# Records for the task
- Opening Delimiter -

Lemma epub_metadata_fields_witness :
  let nbsp := String (ascii_of_nat 194) (String (ascii_of_nat 160) "") in
  let em_space :=
    String (ascii_of_nat 226) (String (ascii_of_nat 128) (String (ascii_of_nat 131) "")) in
  let f := mkFile "a.epub" true 0 []
             [("title", "  Foo Bar " ++ nbsp);
              ("creator", em_space ++ "Ann" ++ nbsp ++ "Lee" ++ em_space);
              ("description", "")] in
  dict_get (get_epub_metadata f) "title" = Some "Foo Bar"
  /\ dict_get (get_epub_metadata f) "author" = Some ("Ann" ++ nbsp ++ "Lee")
  /\ dict_get (get_epub_metadata f) "content" = None
  /\ dict_get (get_epub_metadata f) "publisher" = None.
Proof.
  intros nbsp em_space f.
  destruct (epub_metadata_fields f) as (H1 & H2 & H3 & H4 & _).
  split; [exact H1|]. split; [exact H2|]. split; [exact H3|].
  apply H4; discriminate.
Defined.

(** * The conversion to XML *)

Lemma item_nested_ind (P : item -> Prop) :
  (forall s, P (Str s)) ->
  (forall n ns a, P (Dict n ns a None)) ->
  (forall n ns a cs, Forall P cs -> P (Dict n ns a (Some cs))) ->
  forall x, P x.
Proof.
  intros HS HN HD. fix IH 1. intros [s|n ns a [cs|]].
  - apply HS.
  - apply HD. revert cs. fix IHcs 1. intros [|c cs].
    + constructor.
    + constructor; [apply IH | apply IHcs].
  - apply HN.
Qed.

Lemma filter_all {A : Type} (p : A -> bool) l :
  List.forallb p l = true -> filter p l = l.
Proof.
  induction l as [|x l IH]; simpl; [reflexivity|]. intros H.
  apply andb_true_iff in H as [Hx Hl]. now rewrite Hx, IH.
Qed.

Lemma count_children cs : forall es,
  Forall2 (fun c e => match c with
                      | Str _ => True
                      | Dict _ _ _ _ => count_elements e = count_dicts c
                      end) (filter is_dict cs) es ->
  list_sum (map count_elements es) = list_sum (map count_dicts cs).
Proof.
  unfold list_sum. induction cs as [|c cs IH]; intros es H.
  - inversion H. reflexivity.
  - destruct c as [s|n ns a ch]; cbn [filter is_dict is_str negb] in H.
    + cbn [map fold_right count_dicts]. now apply IH.
    + inversion H as [|? e ? es' Hp Hrest]; subst.
      cbn [map fold_right]. now rewrite (IH _ Hrest), Hp.
Qed.

Lemma no_mixed_children cs : forall es,
  Forall2 converted (filter is_dict cs) es ->
  List.forallb exclusive cs = true ->
  List.forallb no_mixed_content es = true.
Proof.
  induction cs as [|c cs IH]; intros es H Hall.
  - inversion H. reflexivity.
  - cbn [List.forallb] in Hall. apply andb_true_iff in Hall as [Hc Hall].
    destruct c as [s|n ns a ch]; cbn [filter is_dict is_str negb] in H.
    + now apply IH.
    + inversion H as [|? e ? es' Hp Hrest]; subst.
      cbn [List.forallb]. rewrite (IH _ Hrest Hall).
      destruct Hp as (_ & _ & _ & _ & _ & _ & Hp). now rewrite (Hp Hc).
Qed.

Lemma exclusive_feed_node parser_feed url latest files :
  exclusive (feed_node url latest
               (map (entry_of parser_feed url files) (stems_seen files))) = true.
Proof.
  unfold feed_node. apply exclusive_of_dicts; rewrite forallb_app.
  - apply andb_true_iff; split; [reflexivity|].
    apply forallb_forall. intros x Hx.
    apply in_map_iff in Hx as (s & <- & _). reflexivity.
  - apply andb_true_iff; split; [reflexivity|].
    apply forallb_forall. intros x Hx.
    apply in_map_iff in Hx as (s & <- & _). apply exclusive_entry.
Qed.

Section XmlFacts.

Variable element_ok :
  string -> list (string * string) -> list (option string * string) -> bool.
Variable text_ok : string -> bool.

Lemma for_children_converts cs :
  Forall (fun c => is_dict c = true -> accepted element_ok text_ok c = true ->
                   exists e, dict_to_xml element_ok text_ok c = Some e
                             /\ converted c e) cs ->
  List.forallb (accepted element_ok text_ok) cs = true ->
  forall text acc,
  exists text' es,
    for_children text_ok (dict_to_xml element_ok text_ok) cs text acc
    = Some (text', acc ++ es)%list
    /\ Forall2 converted (filter is_dict cs) es
    /\ (List.forallb is_dict cs = true -> text' = text)
    /\ (List.forallb is_str cs = true -> es = []).
Proof.
  induction 1 as [|c cs Hc Hcs IH]; intros Hok text acc.
  - exists text, []. rewrite app_nil_r. repeat split; constructor.
  - cbn [List.forallb] in Hok. apply andb_true_iff in Hok as [Hokc Hok].
    destruct c as [s|n ns a ch].
    + destruct (IH Hok (Some s) acc) as (t' & es & H1 & H2 & H3 & H4).
      exists t', es. cbn [for_children filter is_dict is_str negb List.forallb].
      cbn [accepted] in Hokc. rewrite Hokc.
      repeat split; auto. discriminate.
    + destruct (Hc eq_refl Hokc) as (e & He & HP).
      destruct (IH Hok text (acc ++ [e])%list) as (t' & es & H1 & H2 & H3 & H4).
      exists t', (e :: es).
      cbn [for_children filter is_dict is_str negb List.forallb].
      rewrite He. cbn [bind]. rewrite H1, <- app_assoc.
      repeat split; auto. discriminate.
Qed.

- Closing Delimiter -

Throughout the listing above, how many lines hold the word "induction"? Answer with only the number.

# Written reply
4